Segment Start: Records for the exercise

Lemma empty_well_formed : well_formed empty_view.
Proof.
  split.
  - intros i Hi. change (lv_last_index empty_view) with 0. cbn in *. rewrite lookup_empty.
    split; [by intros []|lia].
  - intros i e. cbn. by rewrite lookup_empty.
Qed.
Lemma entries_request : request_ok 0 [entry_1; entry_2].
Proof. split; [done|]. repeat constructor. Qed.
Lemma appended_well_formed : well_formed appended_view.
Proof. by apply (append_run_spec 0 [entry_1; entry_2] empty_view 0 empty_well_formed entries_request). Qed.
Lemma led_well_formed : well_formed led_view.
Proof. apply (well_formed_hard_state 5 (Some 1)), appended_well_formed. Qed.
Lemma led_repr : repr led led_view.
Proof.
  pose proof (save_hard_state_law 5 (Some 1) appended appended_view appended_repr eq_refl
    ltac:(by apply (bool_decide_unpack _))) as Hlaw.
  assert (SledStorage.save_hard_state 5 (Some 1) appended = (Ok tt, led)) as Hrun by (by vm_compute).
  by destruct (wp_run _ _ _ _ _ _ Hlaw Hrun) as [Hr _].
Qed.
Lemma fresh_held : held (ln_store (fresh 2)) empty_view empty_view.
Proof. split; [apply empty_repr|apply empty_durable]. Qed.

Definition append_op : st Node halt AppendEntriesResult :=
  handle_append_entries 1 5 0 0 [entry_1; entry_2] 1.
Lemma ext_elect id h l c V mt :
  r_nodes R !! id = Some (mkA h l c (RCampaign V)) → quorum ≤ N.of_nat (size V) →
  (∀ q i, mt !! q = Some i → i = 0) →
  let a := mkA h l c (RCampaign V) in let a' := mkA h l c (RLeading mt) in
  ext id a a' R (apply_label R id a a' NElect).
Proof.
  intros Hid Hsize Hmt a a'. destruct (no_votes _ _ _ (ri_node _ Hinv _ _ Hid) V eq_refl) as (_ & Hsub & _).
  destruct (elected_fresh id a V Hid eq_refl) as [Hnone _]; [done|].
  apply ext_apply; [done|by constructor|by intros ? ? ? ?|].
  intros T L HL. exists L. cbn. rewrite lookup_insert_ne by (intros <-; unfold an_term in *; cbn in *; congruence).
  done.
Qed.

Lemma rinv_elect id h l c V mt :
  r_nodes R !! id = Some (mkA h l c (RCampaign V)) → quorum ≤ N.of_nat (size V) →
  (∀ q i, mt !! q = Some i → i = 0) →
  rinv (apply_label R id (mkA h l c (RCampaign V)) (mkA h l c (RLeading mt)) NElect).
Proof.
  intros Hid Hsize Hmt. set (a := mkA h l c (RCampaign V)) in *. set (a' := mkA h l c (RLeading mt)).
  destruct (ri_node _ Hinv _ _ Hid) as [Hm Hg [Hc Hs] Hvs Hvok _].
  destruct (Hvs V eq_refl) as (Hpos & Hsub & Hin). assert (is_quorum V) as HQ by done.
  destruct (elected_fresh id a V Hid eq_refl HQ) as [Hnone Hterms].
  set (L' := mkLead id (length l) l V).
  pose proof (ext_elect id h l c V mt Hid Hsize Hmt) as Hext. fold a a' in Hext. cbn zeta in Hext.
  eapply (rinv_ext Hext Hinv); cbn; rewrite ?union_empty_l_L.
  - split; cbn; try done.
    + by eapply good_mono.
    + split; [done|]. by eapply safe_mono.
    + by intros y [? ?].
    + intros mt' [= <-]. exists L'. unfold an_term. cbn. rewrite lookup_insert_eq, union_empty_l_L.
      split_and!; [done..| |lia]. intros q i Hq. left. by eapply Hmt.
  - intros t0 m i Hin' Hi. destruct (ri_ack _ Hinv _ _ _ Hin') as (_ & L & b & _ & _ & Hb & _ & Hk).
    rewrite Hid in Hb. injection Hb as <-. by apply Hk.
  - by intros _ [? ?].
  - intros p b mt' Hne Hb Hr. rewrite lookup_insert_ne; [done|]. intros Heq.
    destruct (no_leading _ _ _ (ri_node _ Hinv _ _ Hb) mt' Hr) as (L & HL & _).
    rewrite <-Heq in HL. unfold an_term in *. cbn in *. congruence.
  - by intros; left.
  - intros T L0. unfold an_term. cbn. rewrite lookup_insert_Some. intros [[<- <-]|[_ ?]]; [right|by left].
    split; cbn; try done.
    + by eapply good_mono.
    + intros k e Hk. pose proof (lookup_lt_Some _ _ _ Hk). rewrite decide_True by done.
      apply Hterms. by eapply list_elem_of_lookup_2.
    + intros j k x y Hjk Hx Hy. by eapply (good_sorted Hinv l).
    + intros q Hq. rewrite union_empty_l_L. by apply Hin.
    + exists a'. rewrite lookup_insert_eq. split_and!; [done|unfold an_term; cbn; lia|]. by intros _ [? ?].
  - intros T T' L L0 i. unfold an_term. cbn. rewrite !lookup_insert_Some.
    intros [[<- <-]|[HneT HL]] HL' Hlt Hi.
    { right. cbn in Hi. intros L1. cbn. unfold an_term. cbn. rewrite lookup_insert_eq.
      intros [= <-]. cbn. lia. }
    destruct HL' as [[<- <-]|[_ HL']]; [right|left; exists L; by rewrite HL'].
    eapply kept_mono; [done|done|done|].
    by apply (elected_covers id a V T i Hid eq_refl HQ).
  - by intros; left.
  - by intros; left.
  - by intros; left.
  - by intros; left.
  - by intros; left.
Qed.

Segment End: Records for the exercise

■ Task ■
All lines above that include the word "destruct" should be located and copied.

■ Reply ■
  by destruct (wp_run _ _ _ _ _ _ Hlaw Hrun) as [Hr _].
  intros Hid Hsize Hmt a a'. destruct (no_votes _ _ _ (ri_node _ Hinv _ _ Hid) V eq_refl) as (_ & Hsub & _).
  destruct (elected_fresh id a V Hid eq_refl) as [Hnone _]; [done|].
  destruct (ri_node _ Hinv _ _ Hid) as [Hm Hg [Hc Hs] Hvs Hvok _].
  destruct (Hvs V eq_refl) as (Hpos & Hsub & Hin). assert (is_quorum V) as HQ by done.
  destruct (elected_fresh id a V Hid eq_refl HQ) as [Hnone Hterms].
  - intros t0 m i Hin' Hi. destruct (ri_ack _ Hinv _ _ _ Hin') as (_ & L & b & _ & _ & Hb & _ & Hk).
    destruct (no_leading _ _ _ (ri_node _ Hinv _ _ Hb) mt' Hr) as (L & HL & _).
    destruct HL' as [[<- <-]|[_ HL']]; [right|left; exists L; by rewrite HL'].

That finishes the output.